Editor’s note: On August 22, 1992, 300 people showed up at West End Park in Long Branch to see celebrities such as New York Daily News gossip columnist Liz Smith, famed biographer Margaret Meade, a former New York City Council president, and an Assistant Postmaster, at an event where a new postage stamp bearing the likeness of literary virtuoso Dorothy Parker was unveiled. Yet Dorothy Parker’s complex nature was such that Meade, who authored a biography on Parker, said of the matter, “I think she would have been falling down in hysterical laugher…that they would now be honoring her with a commemorative stamp is just very, very funny.” This event typifies the extent to which residents of Monmouth County embrace Dorothy Parker as one of us, but in fact, for the most part, she had nothing but disdain for her birthplace. Noted historian Randall Gabrielan provides this insightful view into the complicated life of Dorothy Parker, and her ambivalence about New Jersey.
By Randall Gabrielan
Family lore claims that Eliza Annie Rothschild did not plan to give birth at her summer home, but she and her husband J. Henry were constrained by a storm from returning to their New York year-round residence. Thus, Dorothy, who would spend her life marching to her own beat, made her arrival at Long Branch on August 22, 1893. As a consequence, this quintessential New Yorker would hold life-long antipathy at her New Jersey nativity, but these personal feelings would not bar Long Branch from celebrating her as one of its most distinguished citizens.
Parker, educated at private schools, showed an early writing talent that brought her a staff writing position at Vanity Fair from 1917-1920. She was the New Yorker’s leading book critic from 1927 – 1931. She also undertook freelance work, specializing in criticism, verse and the short story. Parker was known for her satirical, biting humor that regularly crossed the line of caustic. For example, “When a woman told her, ‘I really can’t come to your party, I can’t bear fools,’ Mrs. Parker answered, ‘That’s strange, your mother could.’”
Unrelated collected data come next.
Definition bubble_up (i : Z) : M pqst unit :=
  moving_node ← d_get i;
  moving_pri ← getpri moving_node;
  i' ← while_loop (i + 1) (λ i,
         let parent_node := parent i in
         if 1 <? i then
           dp ← d_get parent_node;
           pp ← getpri dp;
           if pq_cmppri pp moving_pri then
             d_set i dp ;;
             setpos dp i ;;
             mret (inl parent_node)
           else mret (inr i)
         else mret (inr i)) i;
  d_set i' moving_node ;;
  setpos moving_node i'.

Definition maxchild (i : Z) : M pqst Z :=
  '(q, _) ← get;
  let child_node := left i in
  if q_size q <=? child_node then mret 0
  else if child_node + 1 <? q_size q then
    dl ← d_get child_node;
    pl ← getpri dl;
    dr ← d_get (child_node + 1);
    pr ← getpri dr;
    mret (if pq_cmppri pl pr then child_node + 1 else child_node)
  else mret child_node.

Definition percolate_down (i : Z) : M pqst unit :=
  moving_node ← d_get i;
  moving_pri ← getpri moving_node;
  '(q, _) ← get;
  i' ← while_loop (q_size q + 1) (λ i,
         child_node ← maxchild i;
         if child_node =? 0 then mret (inr i)
         else
           dc ← d_get child_node;
           pc ← getpri dc;
           if pq_cmppri moving_pri pc then
             d_set i dc ;;
             setpos dc i ;;
             mret (inl child_node)
           else mret (inr i)) i;
  d_set i' moving_node ;;
  setpos moving_node i'.

(** The message printed when the array is full does not stop the write. *)
Definition pqueue_insert (e : E) : M pqst Z :=
  '(q, _) ← get;
  let i := q_size q in
  size_set (i + 1) ;;
  d_set i e ;;
  bubble_up i ;;
  mret 0.

Definition pqueue_change_priority (new_pri : Z) (e : E) : M pqst unit :=
  old_pri ← getpri e;
  setpri e new_pri ;;
  posn ← getpos e;
  if pq_cmppri old_pri new_pri then bubble_up posn else percolate_down posn.

Definition pqueue_remove (e : E) : M pqst Z :=
  posn ← getpos e;
  '(q, _) ← get;
  size_set (q_size q - 1) ;;
  dl ← d_get (q_size q - 1);
  d_set posn dl ;;
  pe ← getpri e;
  pl ← getpri dl;
  (if pq_cmppri pe pl then bubble_up posn else percolate_down posn) ;;
  mret 0.

Definition pqueue_pop : M pqst (option E) :=
  '(q, _) ← get;
  if q_size q =? 1 then mret None
  else
    head ← d_get 1;
    size_set (q_size q - 1) ;;
    dl ← d_get (q_size q - 1);
    d_set 1 dl ;;
    percolate_down 1 ;;
    mret (Some head).

Definition pqueue_peek : M pqst (option E) :=
  '(q, _) ← get;
  if q_size q =? 1 then mret None
  else
    d ← d_get 1;
    mret (Some d).

(** [subtree_is_valid]; the recursion goes down the heap, so [fuel] equal to the
    size is enough. *)
Fixpoint subtree_is_valid (fuel : nat) (q : pqueue E) (s : St) (pos : Z) : bool :=
  match fuel with
  | O => true
  | S fuel' =>
      let ordered child :=
        match aget (q_d q) pos, aget (q_d q) child with
        | Some (Some p), Some (Some c) => negb (pq_cmppri (pq_getpri s p) (pq_getpri s c))
        | _, _ => false
        end in
      let side child :=
        if child <? q_size q
        then ordered child && subtree_is_valid fuel' q s child
        else true in
      side (left pos) && side (right pos)
  end.

Definition pqueue_is_valid (q : pqueue E) (s : St) : bool :=
  subtree_is_valid (Z.to_nat (q_size q)) q s 1.
End operations.
Arguments pqst : clear implicits.

(** ** Specification *)

Section spec.
Context {St E : Type} `{EqDecision E} `{!PqOps St E}.
Implicit Types (q : pqueue E) (s : St) (e : E).

(** The element in cell [k]. *)
Definition at_pos q (k : Z) : option E := mjoin (aget (q_d q) k).

Definition member q e : Prop := ∃ k, 1 ≤ k < q_size q ∧ at_pos q k = Some e.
Parker was closely identified with the Algonquin Round Table, a gathering at the eponymous New York hotel at 59 West 44th Street of the sharp, clever and witty, literary luminaries that included Franklin P. Adams, Robert Benchley, Heywood Broun, Edna Ferber George S. Kaufman, Robert F. Sherwood and Harold Ross, the founder of the New Yorker. They met regularly for bibulous luncheons to exchange their latest barbs, witticisms and bon mots.
While Dorothy became established under her birth name, after a 1917 marriage to Edwin Pond Parker II, she not only adopted her husband’s name, but retained it following their 1922 separation and eventual divorce. Although her life at that time took a turn to depression and alcoholism, the 1920s saw much of her best work. Parker married her second husband in 1934, Alan Campbell, an actor eleven years younger than she. They departed for Hollywood to pursue screenwriting, a move that diminished her output.

Parker’s two great loves were her dogs and martinis, not necessarily in that order. Her devotion to her canine companions demanded notice as she took then everywhere regularly flouting “no animal” constraints. Most familiar with Parker have a favorite aphorism or quote. The martini lover may be partial to: “I’d like to have a martini/Two at the very most/At three I’m under the table/At four I’m under the host.”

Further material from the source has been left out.